The women go together to weekly program meetings on Monday nights. Once they have achieved their goals through the program, they can continue to attend meetings to reinforce healthy habits.

"I never set a goal at the beginning, but I'm smaller than I've ever been in my life that I can remember," McQuinn said, adding that maintaining a commitment to regular exercise is an extremely important part of her life now.

Aside from the changes in their appearances, the women touted the health benefits their weight loss had meant for them.

"I had high blood pressure, which I was on meds for, and mine is now in reasonable range," Loehr said. "I'm still on meds, but maybe after I see the doctor I'll get to go off."

"I was very close to having high cholesterol," Repscher said. "My numbers were very close to that borderline mark. And when they compared my last blood draw, which was at the very end of the program, to the very first one, it had dropped like almost half."

They also said the camaraderie with others going through the program made it more fun and gave them an extra sense of accountability.

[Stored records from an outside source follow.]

(** Up to the call of the handler. *)
Lemma ServeHTTP_call m e up r (x : exchange response) mt ps hd accept :
  http_call m e r mt ps hd accept ->
  exists ae sts, negotiateContentEncoding (req_Header r) (encodingTypeOffers (opts m)) = Ok ae /\
  ServeHTTP m e up r x =
    match call_http m (with_path (clean_path (URL_Path r)) r) hd
      (StreamHTTP (opts m) (call_context m r hd) mt (x_w x) None "" (req_Body r) ∅ ∅ ps
        (content_type r) accept ae 0 0 false (has_body r) false (Z.to_nat <$> e_caps e) sts)
      (Exchange (x_w x) (x_conn x) sts) with
    | (x, Err err) => on_writer (encError m (with_path (clean_path (URL_Path r)) r) err) x
    | y => y
    end.
Proof.
  intros [Hg Hw (ps1 & qs & Hm & Hq & ->) Hp He Ha (ae & Hae & Hz)]. exists ae.
  destruct (ServeHTTP_matched m e up r x mt ps1 qs hd Hg) as [sts ->]; [by rewrite Hw|done|done|].
  exists sts. split; [done|]. rewrite Hw. set (x1 := Exchange (x_w x) (x_conn x) sts).
  unfold serve_body. cbn [req_Context req_Header req_Method req_Body with_path ContentLength]. rewrite He.
  rewrite (st_bind_run _ _ x1 x1 (req_Body r) eq_refl).
  fold (content_type r). rewrite Ha, (st_bind_run _ _ x1 x1 accept eq_refl), Hae, (st_bind_run _ _ x1 x1 ae eq_refl).
  unfold open_compressor. rewrite Hz, (st_bind_run _ _ x1 x1 None eq_refl), bind_get. reflexivity.
Qed.

(** The handler of a unary method reads the request into an empty message first. *)
Definition reads_request (m : Mux) (hd : handler) (req0 : Message) (k : context -> Message -> option error -> prog unit) : Prop :=
  h_handler hd (opts m) = PContext (fun ctx => PRecvMsg req0 (k ctx)).
(* ===== verification/GrpcServe.v ===== *)
(** A gRPC call from the request to the response: every handler runs on the stream of
    grpc.go as on an ideal stream, whose input and output are the encodings of
    messages; the frames of the request are its input, and the response is the frames
    of its output, compressed or not, with the status of its outcome. *)

#[local] Set Warnings "-register-all".
From S2P Require Import Prelude Status Runes IO Http Negotiate Base64 Proto Lexer Params Metadata Compress Codec Selector Stream Routes RouteAdd RouteSearch GrpcStream GrpcSpec Mux MuxSpec HttpStream HttpSpec WsStream Web Serve ServeSpec.

Section Dialogue.
Context `{U : Unicode} `{P : Protoreflect} {M : Messages} `{MA : @Marshaling P} `{R : GoRange} `{F : Fmt} `{GA : GoAppend}
  `{GS : !GrpcStatus} `{MDJ : Metadata} `{WS : WebSocket} `{TW : Twirp} `{ST : StatsTag} `{BR : Base64Reader}.
Context {Wr : Type} `{RW : ResponseWriter Wr} `{WL : !WriterLaws Wr}.

(** ** The ideal stream

    Whether the header was sent, the metadata, the encodings of the messages to
    receive, and of those sent. *)
Record dialogue := Dialogue {
  d_sent : bool; d_header : MD; d_trailer : MD; d_in : list string; d_out : list string;
}.

Context (o : muxOptions) (codec : Codec) (comp : option Compressor) (ctx : context).
Lemma encoder_written w e s b :
  w_up w -> encoder_ok w e s ->
  exists w' e', encoder_Write w_Write b (w, e) = ((w', e'), Ok (String.length b)) /\ w_up w' /\ encoder_ok w' e' (s ++ b).
Proof.
  intros Hw (He & Hp & t & Ht & Hb & ->). unfold encoder_Write. rewrite He. set (d := (enc_pending e ++ b)%string).
  change (3 * (String.length d / 3)) with (groups d). pose proof (groups_bound d) as Hg.
  assert (Hok : forall w', w_body w' = (w_body w ++ EncodeToString StdEncoding (whole d))%string ->
    encoder_ok w' (Encoder (str_drop (groups d) d) None) ((t ++ enc_pending e) ++ b)).
  { intros w' Hb'. split_and!; [done|simpl; rewrite str_length_drop; lia|]. exists (t ++ whole d)%string. split_and!.
    - rewrite str_length_app, Nat.Div0.add_mod, Ht, whole_groups. done.
    - by rewrite Hb', Hb, EncodeToString_app.
    - simpl. unfold whole. by rewrite !str_app_assoc, str_take_drop. }
  destruct (Nat.eqb_spec (groups d) 0) as [E|E].
  - eexists w, _. split_and!; [done|done|]. apply Hok. unfold whole. rewrite E, str_take_0. cbn. by rewrite str_app_nil_r.
  - destruct (up_Write (EncodeToString StdEncoding (whole d)) w Hw) as (w' & E' & Hw' & Hb').
    unfold whole in E'. rewrite E'. eexists w', _. split_and!; [done|done|]. by apply Hok.
Qed.

Lemma encoder_new w : w_body w = "" -> encoder_ok w (Encoder "" None) "".
Proof. intros Hw. split_and!; [done|simpl; lia|]. exists "". by rewrite Hw. Qed.

(** The body of a response: what was written to it, decoded and still waiting. *)
Definition ww_body (x : webWriter W) : string :=
  match ww_enc64 x with
  | None => w_body (ww_w x)
  | Some e => (default "" (DecodeString StdEncoding (w_body (ww_w x))) ++ enc_pending e)%string
  end.

Definition ww_up (x : webWriter W) : Prop :=
  w_up (ww_w x) /\ match ww_enc64 x with None => True | Some e => encoder_ok (ww_w x) e (ww_body x) end.

(** Whether the format is the text one. *)
Definition text_format (x : webWriter W) : bool := match ww_enc64 x with Some _ => true | None => false end.

Lemma encoder_ok_body w e s : encoder_ok w e s -> (default "" (DecodeString StdEncoding (w_body w)) ++ enc_pending e)%string = s.
Proof. intros (_ & _ & t & _ & -> & ->). by rewrite base64_roundtrip. Qed.

(** [encoder_ok] is of the body of the writer alone. *)
Lemma encoder_ok_same w w' e s : w_body w' = w_body w -> encoder_ok w e s -> encoder_ok w' e s.
Proof. unfold encoder_ok. by intros ->. Qed.

Lemma ww_up_same (x y : webWriter W) :
  ww_enc64 y = ww_enc64 x -> w_body (ww_w y) = w_body (ww_w x) -> (w_up (ww_w x) -> w_up (ww_w y)) ->
  (ww_up x -> ww_up y) /\ ww_body y = ww_body x.
Proof.
  intros He Hb Hu. assert (Hbody : ww_body y = ww_body x) by (unfold ww_body; by rewrite He, Hb). split; [|done].
  unfold ww_up. rewrite He, Hbody. intros [Hw Hx]. split; [by apply Hu|]. destruct (ww_enc64 x); [by eapply encoder_ok_same|done].
Qed.

Lemma seeHeaders_same (x : webWriter W) : (ww_up x -> ww_up (seeHeaders x)) /\ ww_body (seeHeaders x) = ww_body x.
Proof. apply ww_up_same; [done|apply body_set_header|apply up_set_header]. Qed.

Lemma resp_Write_up b (x : webWriter W) :
  ww_up x -> exists y, resp_Write b x = (y, Ok (String.length b)) /\ ww_up y /\ ww_body y = (ww_body x ++ b)%string /\
    text_format y = text_format x /\ ww_seenHeaders y = ww_seenHeaders x /\ ww_wroteHeader y = ww_wroteHeader x /\ ww_wroteResp y = ww_wroteResp x.
Proof.
  intros [Hw He]. unfold resp_Write. destruct (ww_enc64 x) as [e|] eqn:E.
  - destruct (encoder_written (ww_w x) e (ww_body x) b Hw He) as (w' & e' & -> & Hw' & He').
    eexists. split; [done|]. pose proof (encoder_ok_body _ _ _ He') as Hb.
    split_and!; [|done|by unfold text_format; rewrite E|done..].
    split; [done|]. unfold ww_body. cbn. by rewrite Hb.
  - destruct (up_Write b (ww_w x) Hw) as (w' & -> & Hw' & Hb'). eexists. split; [done|].
    split_and!; try done; [by split; cbn; rewrite ?E|]. unfold ww_body. cbn. by rewrite E.
Qed.

#[export] Instance web_laws : WriterLaws (webWriter W).
Proof using WL.
  refine {| w_up := ww_up; w_body := ww_body |}.
  - intros b x Hx. cbn. unfold web_Write. destruct (ww_wroteHeader x).
    + destruct (resp_Write_up b x Hx) as (y & ? & ? & ? & _). by exists y.
    + destruct (seeHeaders_same x) as [H1 H2]. destruct (resp_Write_up b (seeHeaders x) (H1 Hx)) as (y & ? & ? & Hb & _).
      exists y. by rewrite <-H2.
  - intros f x. apply ww_up_same; [done|exact (body_set_header f (ww_w x))|exact (up_set_header f (ww_w x))].
  - intros f x. apply ww_up_same; [done|exact (body_set_header f (ww_w x))|exact (up_set_header f (ww_w x))].
  - intros f x. exact (header_set_header f (ww_w x)).
  - done.
  - intros x. cbn. unfold web_Flush. destruct (_ && _); [|done]. apply ww_up_same; [done|exact (body_Flush (ww_w x))|exact (up_Flush (ww_w x))].
  - intros x. cbn. unfold web_Flush. destruct (_ && _); [|done].
    apply (proj2 (ww_up_same x (ww_set_w (w_Flush (ww_w x)) x) eq_refl (body_Flush _) (up_Flush _))).
  - intros x. cbn. unfold web_Flush. destruct (_ && _); [apply header_Flush|done].
Defined.
End Writer.
#[local] Existing Instance web_laws.

(** ** Header names *)

(** A name as [Set], [Add] and [setOutgoingHeader] make one. *)
Definition clean_key (K : string) : Prop := exists k, ToLower k = k /\ K = CanonicalMIMEHeaderKey k.
Definition clean (h : Header) : Prop := forall K vs, h !! K = Some vs -> clean_key K.

Lemma clean_lower K : clean_key K -> K = CanonicalMIMEHeaderKey (ToLower K).
Proof. intros (k & Hk & ->). by rewrite ToLower_CanonicalMIMEHeaderKey, Hk. Qed.

Lemma clean_no_prefix K : clean_key K -> HasPrefix K TrailerPrefix = false.
Proof.
  intros (k & Hk & ->). apply not_true_is_false. intros [t Ht]%HasPrefix_spec.
  assert (Hl : k = ToLower (TrailerPrefix ++ t)) by (by rewrite <-Ht, ToLower_CanonicalMIMEHeaderKey).
  unfold CanonicalMIMEHeaderKey in Ht. rewrite Hl in Ht. discriminate Ht.
Qed.

Lemma clean_set key v h : ToLower (ToLower key) = ToLower key -> CanonicalMIMEHeaderKey key = CanonicalMIMEHeaderKey (ToLower key) ->
  clean h -> clean (<[CanonicalMIMEHeaderKey key := v]> h).
Proof. intros H1 H2 Hh K vs. rewrite lookup_insert_Some. intros [[<- _]|[_ H]]; [|by eapply Hh]. by exists (ToLower key). Qed.

Lemma clean_outgoing `{R : GoRange} md h : lower_keys md -> clean h -> clean (setOutgoingHeader md h).
Proof. intros Hmd Hh K vs [H|(k & ws & H & _ & ->)]%setOutgoingHeader_inv; [by eapply Hh|]. exists k. split; [by eapply Hmd|done]. Qed.

(** What was not seen is a trailer under its name in lower case. *)
Lemma web_trailers_lookup `{R : GoRange} seen h K vs :
  clean h -> h !! K = Some vs -> K ∉ seen -> web_trailers seen h !! ToLower K = Some vs.
Proof.
  intros Hh HK Hs.
  assert (E : web_trailers seen h = foldl (fun m '(k, vs) => put m
    ((fun k vs => if decide (k ∈ seen) then None else Some (ToLower (TrimPrefix k TrailerPrefix), vs)) k vs)) ∅ (range h)).
  { unfold web_trailers. generalize (∅ : Header). induction (range h) as [|[k ws] l IH]; intros acc; [done|].
    cbn [foldl]. rewrite IH. by destruct (decide (k ∈ seen)). }
  rewrite E. apply puts_range.
  - intros k1 k2 vs1 vs2 ws1 ws2 H1 H2. destruct (decide (k1 ∈ seen)), (decide (k2 ∈ seen)); try done.
    unfold TrimPrefix. rewrite !clean_no_prefix by (by eapply Hh). intros [= E1 _] [= E2 _].
    rewrite (clean_lower k1), (clean_lower k2) by (by eapply Hh). congruence.
  - exists K, vs. split; [done|]. rewrite decide_False by done. unfold TrimPrefix. by rewrite clean_no_prefix by (by eapply Hh).
Qed.

Section Web.
Context `{U : Unicode} `{P : Protoreflect} {M : Messages} `{MA : @Marshaling P} `{R : GoRange} `{F : Fmt} `{GA : GoAppend}
  `{GS : !GrpcStatus} `{MDJ : Metadata} `{WS : WebSocket} `{TW : Twirp} `{ST : StatsTag} `{BR : Base64Reader}.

"I think it was definitely nice having at least someone going through it with you to stick with it because they understood what you were feeling and going through," Repscher said. "My family was pretty supportive, but they don't know what it's like to not be able to put food in your mouth."

Participants on the meal replacements get lab work drawn every other week and have urinalyses done for the first seven weeks to monitor the changes in their bodies and ensure safe progress.

Anderson said people often come to the orientations thinking they know which level of the program they want to go into. But in order to be approved for a more restrictive plan, they must be identified as good candidates and have a significant amount of weight to lose.

There is a sliding scale that determines the number of weeks a person should be on the all-liquid diet, Anderson said, and that time is spent working to get them into a healthy range.

While aspects of the program could be viewed as extreme, the restrictive approach could be right for certain people who lack the ability to differentiate between physical hunger and psychological hunger or have a food addiction, Anderson said.

But the physician monitoring is what makes the program safe, she added. Making sure electrolyte and uric acid levels remain normal and preventing medical liabilities such as cardiac arrhythmia, gallbladder disease and liver enzyme problems is crucial.

"People need to get to a certain weight, what they consider ideal," Anderson said, but she added that modest weight loss also can have considerable medical benefits. Free orientations for the program are held on the last Wednesday of each month. A session to be held on the second Fridays of the month will begin in March.

"This program really taught me what to do," McQuinn said, comparing her experience to other weight loss methods she had tried.

The women said they had learned how to recognize the feelings of actual hunger and fullness and to understand why they are making the healthy food choices they do.

"I still eat stuff I like - pizza or a cheeseburger or whatever," McQuinn said. "But I eat about half as much as I did before. Like if my fiance and I go out to get cheeseburgers or something, we'll share a cheeseburger and fries, not eat the whole thing. Or if we get pizza, I'll eat a big salad and have one piece, not four pieces and five cheese sticks.